**Supplied material**

(** ** Sessions shared by the uses of an owner

    [public_content_session]: the session of an owner stays open while a use
    of it lasts, and the last use closes it. *)
Inductive use_step : list (Z * nat) * sessions -> list (Z * nat) * sessions -> Prop :=
| Entered owner uses t sid t' : enter owner t = (sid, t') -> use_step (uses, t) ((owner, sid) :: uses, t')
| Left owner sid before after t t' : leave owner sid t = Ok t' ->
    use_step (before ++ (owner, sid) :: after, t) (before ++ after, t').
Definition uses_of (owner : Z) (uses : list (Z * nat)) : nat := length (List.filter (fun u => fst u =? owner) uses).
Lemma uses_cons o u a : uses_of o (u :: a) = ((if (fst u =? o)%Z then 1 else 0) + uses_of o a)%nat.
Proof. unfold uses_of. cbn. by destruct (fst u =? o). Qed.
Lemma uses_remove o before u after :
  uses_of o (before ++ u :: after) = ((if (fst u =? o)%Z then 1 else 0) + uses_of o (before ++ after))%nat.
Proof. unfold uses_of. rewrite !List.filter_app, !length_app. cbn. destruct (fst u =? o); cbn; lia. Qed.
Lemma uses_zero o uses : uses_of o uses = O -> forall sid, (o, sid) ∉ uses.
Proof.
  intros Hz sid Hi. induction uses as [|[o' s'] uses IH]; [by apply elem_of_nil in Hi|]. rewrite uses_cons in Hz.
  apply elem_of_cons in Hi as [[= <- <-]|Hi]; [cbn in Hz; rewrite Z.eqb_refl in Hz; lia|]. apply IH; [lia|done].
Qed.
Lemma uses_some o uses : uses_of o uses <> O -> exists sid, (o, sid) ∈ uses.
Proof.
  induction uses as [|[o' s'] uses IH]; [done|]. rewrite uses_cons. cbn. destruct (Z.eqb_spec o' o) as [->|]; [exists s'; left|].
  intros H. destruct (IH H) as (sid & Hs). exists sid. by right.
Qed.
Arguments uses_of : simpl never.
(** The table has session [sid] for [o]. *)
Definition holds (m : gmap Z (nat * nat)) (o : Z) (sid : nat) : Prop := exists n, m !! o = Some (sid, n).
Record owned (x : list (Z * nat) * sessions) : Prop := Owned {
  ow_count : forall o sid n, o_table (snd x) !! o = Some (sid, n) -> n = uses_of o (fst x) /\ (0 < n)%nat;
  ow_uses : forall o sid, (o, sid) ∈ fst x -> holds (o_table (snd x)) o sid;
  ow_apart : forall o o' sid, holds (o_table (snd x)) o sid -> holds (o_table (snd x)) o' sid -> o = o';
  ow_open : forall o sid, holds (o_table (snd x)) o sid -> sid ∉ o_closed (snd x);
  ow_once : NoDup (o_closed (snd x));
  ow_all : forall sid, (sid < o_fresh (snd x))%nat <-> sid ∈ o_closed (snd x) \/ exists o, holds (o_table (snd x)) o sid }.
Lemma holds_insert m owner sid n o s :
  holds (<[owner := (sid, n)]> m) o s <-> (o = owner /\ s = sid) \/ (o <> owner /\ holds m o s).
Proof.
  unfold holds. destruct (decide (owner = o)) as [<-|Hn]; [rewrite lookup_insert_eq|rewrite lookup_insert_ne by done]; naive_solver.
Qed.
Lemma holds_same m owner sid n o s : holds m owner sid -> holds (<[owner := (sid, n)]> m) o s <-> holds m o s.
Proof.
  intros H. rewrite holds_insert. destruct (decide (o = owner)) as [->|Hn]; [|naive_solver].
  destruct H as (k & Hk). split; [intros [[_ ->]|[? _]]; [by exists k|done]|]. intros (k' & Hk'). left. simplify_eq. done.
Qed.
Lemma holds_delete m owner o s : holds (delete owner m) o s <-> o <> owner /\ holds m o s.
Proof.
  unfold holds. destruct (decide (owner = o)) as [<-|Hn]; [rewrite lookup_delete_eq|rewrite lookup_delete_ne by done]; naive_solver.
Qed.
(** Changing the count of an owner that stays in the table. *)
Lemma recount owner sid uses uses' t n : owned (uses, t) -> holds (o_table t) owner sid ->
  n = uses_of owner uses' -> (0 < n)%nat -> (forall o, o <> owner -> uses_of o uses' = uses_of o uses) ->
  (forall u, u ∈ uses' -> u ∈ uses \/ u = (owner, sid)) ->
  owned (uses', Sessions (<[owner := (sid, n)]> (o_table t)) (o_fresh t) (o_closed t)).
Proof.
  intros [T U A L O C] Hh Hn Hp Ho Hu. cbn in *. split; cbn.
  - intros o s k. destruct (decide (owner = o)) as [<-|Hne]; [rewrite lookup_insert_eq; intros [= <- <-]; done|].
    rewrite lookup_insert_ne by done. rewrite Ho by done. apply T.
  - intros o s Hs. apply holds_same; [done|]. destruct (Hu _ Hs) as [Hs'|[= -> ->]]; [by apply U|done].
  - intros o o' s H1 H2. apply holds_same in H1, H2; [by eapply A|done..].
  - intros o s H1. apply holds_same in H1; [by eapply L|done].
  - done.
  - intros s. rewrite C. split; (intros [?|(o & H1)]; [by left|right; exists o]); [by apply holds_same|by apply holds_same in H1].
Qed.
Lemma enter_owned owner uses t sid t' : owned (uses, t) -> enter owner t = (sid, t') -> owned ((owner, sid) :: uses, t').
Proof.
  intros I H. unfold enter in H. destruct (o_table t !! owner) as [[sid0 n]|] eqn:E; injection H as <- <-.
  { destruct (ow_count _ I _ _ _ E) as [Hn Hp]. cbn in Hn. apply (recount owner sid0 uses); [done|by exists n| |lia| |].
    - rewrite uses_cons. cbn. rewrite Z.eqb_refl. lia.
    - intros o Ho. rewrite uses_cons. cbn. by rewrite (proj2 (Z.eqb_neq owner o)).
    - intros u [->|Hu]%elem_of_cons; auto. }
  destruct I as [T U A L O C]. cbn in *.
  assert (Hno : forall s, ~ holds (o_table t) owner s) by (intros s (n & Hn); congruence).
  assert (Hf : forall o, ~ holds (o_table t) o (o_fresh t)).
  { intros o Ho. assert (o_fresh t < o_fresh t)%nat; [|lia]. apply C. right. by exists o. }
  split; cbn.
  - intros o s n. rewrite uses_cons. cbn. destruct (Z.eqb_spec owner o) as [<-|Hn].
    + rewrite lookup_insert_eq. intros [= <- <-]. split; [|lia].
      destruct (uses_of owner uses) eqn:Hu; [done|]. destruct (uses_some owner uses) as (s & Hs); [lia|]. exfalso; exact (Hno s (U _ _ Hs)).
    + rewrite lookup_insert_ne by done. apply T.
  - intros o s [[= -> ->]|Hs]%elem_of_cons; apply holds_insert; [by left|]. right. split; [intros ->; by eapply Hno, U|by apply U].
  - intros o o' s [[-> ->]|[H1 H2]]%holds_insert [[-> E2]|[H3 H4]]%holds_insert; [done|by destruct (Hf o')|subst; by destruct (Hf o)|by eapply A].
  - intros o s [[-> ->]|[_ H1]]%holds_insert; [|by eapply L]. intros Hc. assert (o_fresh t < o_fresh t)%nat; [|lia]. apply C. by left.
  - done.
  - intros s. transitivity (s = o_fresh t \/ (s < o_fresh t)%nat); [lia|]. rewrite C. setoid_rewrite holds_insert. split.
    + intros [->|[?|(o & Ho)]]; [right; exists owner; by left|by left|right; exists o]. right. split; [intros ->; by eapply Hno|done].
    + intros [?|(o & [[-> ->]|[_ Ho]])]; [by right; left|by left|right; right; by exists o].
Qed.
Lemma leave_owned before owner sid after t : owned (before ++ (owner, sid) :: after, t) ->
  exists t', leave owner sid t = Ok t' /\ owned (before ++ after, t').
Proof.
  intros I. destruct (ow_uses _ I owner sid) as (n & E); [cbn; apply elem_of_app; right; by left|].
  destruct (ow_count _ I _ _ _ E) as [Hn Hp]. cbn in Hn, E. rewrite uses_remove in Hn. cbn in Hn. rewrite Z.eqb_refl in Hn.
  unfold leave. rewrite E. destruct (Nat.eqb_spec n 1) as [->|H1]; eexists; (split; [reflexivity|]).
  2:{ apply (recount owner sid (before ++ (owner, sid) :: after)); [done|by exists n|lia|lia| |].
      - intros o Ho. rewrite uses_remove. cbn. by rewrite (proj2 (Z.eqb_neq owner o)).
      - intros u Hu. left. rewrite elem_of_app in *. rewrite elem_of_cons. tauto. }
  assert (Hz : uses_of owner (before ++ after) = O) by lia.
  destruct I as [T U A L O C]. cbn in *. split; cbn.
  - intros o s n. destruct (decide (owner = o)) as [<-|Ho]; [by rewrite lookup_delete_eq|]. rewrite lookup_delete_ne by done.
    intros Hs. destruct (T _ _ _ Hs) as [-> Hp2]. rewrite uses_remove in *. cbn in *. rewrite (proj2 (Z.eqb_neq owner o)) in * by done. done.
  - intros o s Hs. apply holds_delete. split; [intros ->; by eapply uses_zero|]. apply U. rewrite elem_of_app in *. rewrite elem_of_cons. tauto.
  - intros o o' s [_ H1]%holds_delete [_ H2]%holds_delete. by eapply A.
  - intros o s [Ho H1]%holds_delete [->|Hc]%elem_of_cons; [|by eapply L]. apply Ho. eapply A; [exact H1|by exists 1%nat].
  - constructor; [|done]. eapply L. by exists 1%nat.
  - intros s. rewrite C, elem_of_cons. setoid_rewrite holds_delete. split.
    + intros [?|(o & Ho)]; [left; by right|]. destruct (decide (o = owner)) as [->|Hne]; [|right; by exists o].
      destruct Ho as (n & Ho). rewrite E in Ho. injection Ho as -> _. left. by left.
    + intros [[->|?]|(o & _ & Ho)]; [right; exists owner; by exists 1%nat|by left|right; by exists o].
Qed.
(** nested and overlapping uses.  While a use of an owner's session
    lasts, the session is open; uses of one owner share it and no two owners
    do; a use always ends without an error; and once no use is left, every
    session that was ever opened has been closed exactly once. *)
Theorem owner_sessions uses t : rtc use_step ([], Sessions ∅ 0 []) (uses, t) ->
  (forall owner sid, (owner, sid) ∈ uses -> sid ∉ o_closed t /\
     (forall owner' sid', (owner', sid') ∈ uses -> owner' = owner <-> sid' = sid)) /\
  (forall before owner sid after, uses = before ++ (owner, sid) :: after -> exists t', leave owner sid t = Ok t') /\
  (uses = [] -> NoDup (o_closed t) /\ forall sid, (sid < o_fresh t)%nat <-> sid ∈ o_closed t).
Proof.
  intros H. assert (I : owned (uses, t)).
  { revert H. generalize (uses, t). apply rtc_ind_r.
    - split; cbn; try done; [by intros ? ? ?%elem_of_nil|by intros o o' s (n & Hn)|by intros o s (n & Hn)|apply NoDup_nil_2|].
      intros s. split; [lia|]. intros [Hs%elem_of_nil|(o & n & Hn)]; done.
    - intros x y _ Hs I. destruct Hs as [owner u t0 sid t1 He|owner sid b a t0 t1 Hl]; [by eapply enter_owned|].
      destruct (leave_owned _ _ _ _ _ I) as (t2 & H2 & I2). rewrite H2 in Hl. by injection Hl as <-. }
  split_and!.
  - intros o sid Hi. pose proof (ow_uses _ I _ _ Hi) as Hh. split; [by eapply (ow_open _ I)|]. intros o' sid' Hi'.
    pose proof (ow_uses _ I _ _ Hi') as Hh'. split; intros ->; [|by eapply (ow_apart _ I)].
    destruct Hh as (n & Hn), Hh' as (n' & Hn'). congruence.
  - intros b o sid a ->. destruct (leave_owned _ _ _ _ _ I) as (t' & Ht & _). by exists t'.
  - intros ->. split; [exact (ow_once _ I)|]. intros sid. rewrite (ow_all _ I). cbn. split; [|by left].
    intros [?|(o & n & Hn)]; [done|]. destruct (ow_count _ I _ _ _ Hn) as [-> Hp]. cbn in Hp. unfold uses_of in Hp. cbn in Hp. lia.
Qed.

**What is being asked**
Only lines holding "lasts" are wanted; copy all of them from the listing.

**Result of this task**
    of it lasts, and the last use closes it. *)
    lasts, the session is open; uses of one owner share it and no two owners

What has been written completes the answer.